TASK ITEM —
Look through the data below for the line with "rewrite !Forall_cons.", and transcribe it exactly together with each line after it up to and including the line with "unfold resolve_pass. revert resolved. induction l as [|[name". Give nothing else.
═════ INPUT RECORDS ═════
Lemma check_dependencies_spec names roles :
  (check_dependencies names roles = Ok tt ∧ Forall (λ '(_, ds), deps_ok names ds) roles) ∨
  ((∃ e, check_dependencies names roles = Err e) ∧ ¬ Forall (λ '(_, ds), deps_ok names ds) roles).
Proof.
  unfold check_dependencies. induction roles as [|[name ds] roles IH]; simpl.
  { left. split; [done|constructor]. }
  rewrite !Forall_cons.
  destruct (known_scan_spec
    (λ d, "role " +:+ name +:+ " depends on unknown role " +:+ d)
    (λ d, "role " +:+ name +:+ " lists dependency " +:+ d +:+ " more than once") names ds) as [[[seen ->] ?]|[[e ->] ?]]; simpl.
  - destruct IH as [[-> ?]|[[e ->] ?]]; [left; done|right; split; [eauto|tauto]].
  - right. split; [eauto|tauto].
Qed.

(** *** The resolve loop *)

Lemma tc_first {A} (R : relation A) x y : tc R x y → ∃ z, R x z ∧ rtc R z y.
Proof. destruct 1 as [x y HR|x y z HR Ht]; [by exists y|]. exists y. split; [done|]. by apply tc_rtc. Qed.

Lemma tc_last {A} (R : relation A) x y : tc R x y → ∃ z, rtc R x z ∧ R z y.
Proof.
  induction 1 as [x y HR|x y z HR Ht (w & Hw & HwR)]; [by exists x|].
  exists w. split; [|done]. by apply rtc_l with y.
Qed.

Section resolve.
Context (roles : RoleGraph).

Lemma resolve_pass_mono l resolved : resolved ⊆ resolve_pass l resolved.
Proof.
  unfold resolve_pass. revert resolved. induction l as [|[name ds] l IH]; intros r; simpl; [done|].
  etrans; [|apply IH]. repeat case_match; set_solver.
Qed.

(** A role whose dependencies are resolved before the pass is resolved by it. *)
Lemma resolve_pass_takes l resolved name ds :
  (name, ds) ∈ l → Forall (λ d, d ∈ resolved) ds → name ∈ resolve_pass l resolved.
Proof.
  unfold resolve_pass. revert resolved. induction l as [|[n ds'] l IH]; intros r; simpl.
  { by intros ?%not_elem_of_nil. }
  intros [Heq|Hin]%elem_of_cons Hds.
  - simplify_eq. apply (resolve_pass_mono l). case_bool_decide; [done|].
    rewrite (proj2 (forallb_decide _ _)) by done. set_solver.
  - apply IH; [done|]. eapply Forall_impl; [exact Hds|]. intros d Hd. simpl.
    repeat case_match; set_solver.
Qed.

Hypothesis Hunique : NoDup (graph_names roles).
Hypothesis Hdeps : Forall (λ '(_, ds), deps_ok (list_to_set (graph_names roles)) ds) roles.

(** Every resolved name is a role's, and its dependency chains end. *)
Definition resolved_ok (resolved : gset string) : Prop :=
  ∀ name, name ∈ resolved → name ∈ graph_names roles ∧ sn (dep roles) name.

Lemma dep_unique name ds d : (name, ds) ∈ roles → dep roles name d → d ∈ ds.
Proof.
  intros Hin (ds' & Hin' & Hd). enough (ds' = ds) by congruence.
  apply list_elem_of_lookup in Hin as [i Hi], Hin' as [j Hj].
  enough (i = j) by congruence.
  eapply NoDup_lookup; [exact Hunique| |]; unfold graph_names; rewrite list_lookup_fmap.
  - by rewrite Hi.
  - by rewrite Hj.
Qed.

Lemma resolve_pass_ok resolved : resolved_ok resolved → resolved_ok (resolve_pass roles resolved).
Proof.
  unfold resolve_pass. cut (∀ l r, l ⊆ roles → resolved_ok r →
    resolved_ok (fold_left (λ resolved '(name, dependencies),
      if bool_decide (name ∈ resolved) then resolved
      else if forallb (λ dependency, bool_decide (dependency ∈ resolved)) dependencies
      then {[name]} ∪ resolved else resolved) l r)); [eauto|].
  clear resolved. induction l as [|[name ds] l IH]; intros r Hl Hr; simpl; [done|].
  apply IH; [set_solver|]. case_bool_decide; [done|]. case_match eqn:Hf; [|done].
  intros n [->%elem_of_singleton|]%elem_of_union; [|by apply Hr].
  assert (Hin : (name, ds) ∈ roles) by set_solver. split.
  - unfold graph_names. apply list_elem_of_fmap. by exists (name, ds).
  - constructor. intros d Hd%(dep_unique _ _ _ Hin). apply Hr.
    apply forallb_decide in Hf. rewrite Forall_forall in Hf. by apply Hf.
Qed.

(** An acyclic graph has, among its unresolved roles, one whose
    dependencies are all resolved. *)
Lemma acyclic_sn : acyclic roles → ∀ name, sn (dep roles) name.
Proof.
  intros Hac name. apply tc_finite_sn; [intros n; apply Hac|].
  exists (graph_names roles). intros d Hd. apply tc_last in Hd as (n & _ & ds & Hin & Hds).
  rewrite Forall_forall in Hdeps. destruct (Hdeps _ Hin) as [Hk _].
  rewrite Forall_forall in Hk. specialize (Hk _ Hds). set_solver.
Qed.

Lemma sn_acyclic : (∀ name, name ∈ graph_names roles → sn (dep roles) name) → acyclic roles.
Proof.
  intros Hsn name Hcycle.
  assert (Hacc : sn (dep roles) name).
  { apply Hsn. apply tc_first in Hcycle as (n & (ds & Hin & _) & _).
    unfold graph_names. apply list_elem_of_fmap. by exists (name, ds). }
  induction Hacc as [name _ IH]. apply tc_first in Hcycle as (n & Hn & Hrtc).
  apply (IH n Hn). apply (tc_rtc_l _ name); [done|by apply tc_once].
Qed.

Lemma unresolved_minimal (resolved : gset string) name :
  sn (dep roles) name → name ∈ graph_names roles → name ∉ resolved →
  ∃ n ds, (n, ds) ∈ roles ∧ (n ∉ resolved) ∧ Forall (λ d, d ∈ resolved) ds.
Proof.
  induction 1 as [name _ IH]. intros Hname Hres.
  unfold graph_names in Hname. apply list_elem_of_fmap in Hname as ([n ds] & -> & Hin).
  destruct (decide (Forall (λ d, d ∈ resolved) ds)) as [?|Hnot]; [by exists n, ds|].
  apply not_Forall_Exists in Hnot; [|apply _]. apply Exists_exists in Hnot as (d & Hd & Hdr).
  apply (IH d); [by exists ds| |done].
  rewrite Forall_forall in Hdeps. destruct (Hdeps _ Hin) as [Hk _].
  rewrite Forall_forall in Hk. specialize (Hk _ Hd). set_solver.
Qed.

Lemma resolved_ok_size resolved :
  resolved_ok resolved → ((size resolved ≤ length roles)%nat) ∧
  (size resolved = length roles ↔ Forall (λ name, name ∈ resolved) (graph_names roles)).
Proof.
  intros Hok.
  assert (Hlen : size (list_to_set (graph_names roles) : gset string) = length roles).
  { rewrite size_list_to_set by done. unfold graph_names. by rewrite length_fmap. }
  assert (Hsub : resolved ⊆ list_to_set (graph_names roles)).
  { intros n [Hn _]%Hok. set_solver. }
  split; [rewrite <- Hlen; by apply subseteq_size|]. rewrite Forall_forall. split.
  - intros Heq. assert (resolved = list_to_set (graph_names roles)) as ->.
    { apply set_subseteq_size_eq; [done|lia]. }
    intros n. by rewrite elem_of_list_to_set.
  - intros Hall. rewrite <- Hlen. f_equal. set_solver.
Qed.

(** The loop ends in at most one pass more than there are roles left, and
    accepts exactly the acyclic graphs. *)
Lemma resolve_loop_spec fuel resolved :
  resolved_ok resolved → (length roles - size resolved < fuel)%nat →
  (resolve_loop fuel roles resolved = Ok tt ∧ acyclic roles) ∨
  (resolve_loop fuel roles resolved = Err "role dependency graph contains a cycle" ∧
   ¬ acyclic roles).
Proof.
  revert resolved. induction fuel as [|fuel IH]; intros resolved Hok Hfuel; [lia|]. simpl.
  pose proof (resolve_pass_ok _ Hok) as Hok'. pose proof (resolve_pass_mono roles resolved) as Hmono.
  destruct (resolved_ok_size _ Hok') as [Hle Hall].
  destruct (Nat.eqb_spec (size (resolve_pass roles resolved)) (length roles)) as [Heq|Hne].
  { left. split; [done|]. apply sn_acyclic. intros n Hn.
    apply Hall in Heq. rewrite Forall_forall in Heq. by apply Hok', Heq. }
  destruct (Nat.eqb_spec (size (resolve_pass roles resolved)) (size resolved)) as [Hsame|Hgrew].
  - right. split; [done|]. intros Hac. apply Hne.
    assert (resolve_pass roles resolved = resolved) as Hfix.
    { symmetry. apply set_subseteq_size_eq; [done|lia]. }
    rewrite Hfix in *. apply Hall, Forall_forall. intros n Hn.
    destruct (decide (n ∈ resolved)) as [|Hnot]; [done|].
    destruct (unresolved_minimal resolved n (acyclic_sn Hac n) Hn Hnot) as (m & ds & Hin & Hm & Hds).
    exfalso. apply Hm. rewrite <- Hfix. by eapply resolve_pass_takes.
  - apply IH; [done|]. apply subseteq_size in Hmono. lia.
Qed.
End resolve.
═════
OUTPUT FOR THIS TASK —
  rewrite !Forall_cons.
  destruct (known_scan_spec
    (λ d, "role " +:+ name +:+ " depends on unknown role " +:+ d)
    (λ d, "role " +:+ name +:+ " lists dependency " +:+ d +:+ " more than once") names ds) as [[[seen ->] ?]|[[e ->] ?]]; simpl.
  - destruct IH as [[-> ?]|[[e ->] ?]]; [left; done|right; split; [eauto|tauto]].
  - right. split; [eauto|tauto].
Qed.

(** *** The resolve loop *)

Lemma tc_first {A} (R : relation A) x y : tc R x y → ∃ z, R x z ∧ rtc R z y.
Proof. destruct 1 as [x y HR|x y z HR Ht]; [by exists y|]. exists y. split; [done|]. by apply tc_rtc. Qed.

Lemma tc_last {A} (R : relation A) x y : tc R x y → ∃ z, rtc R x z ∧ R z y.
Proof.
  induction 1 as [x y HR|x y z HR Ht (w & Hw & HwR)]; [by exists x|].
  exists w. split; [|done]. by apply rtc_l with y.
Qed.

Section resolve.
Context (roles : RoleGraph).

Lemma resolve_pass_mono l resolved : resolved ⊆ resolve_pass l resolved.
Proof.
  unfold resolve_pass. revert resolved. induction l as [|[name ds] l IH]; intros r; simpl; [done|].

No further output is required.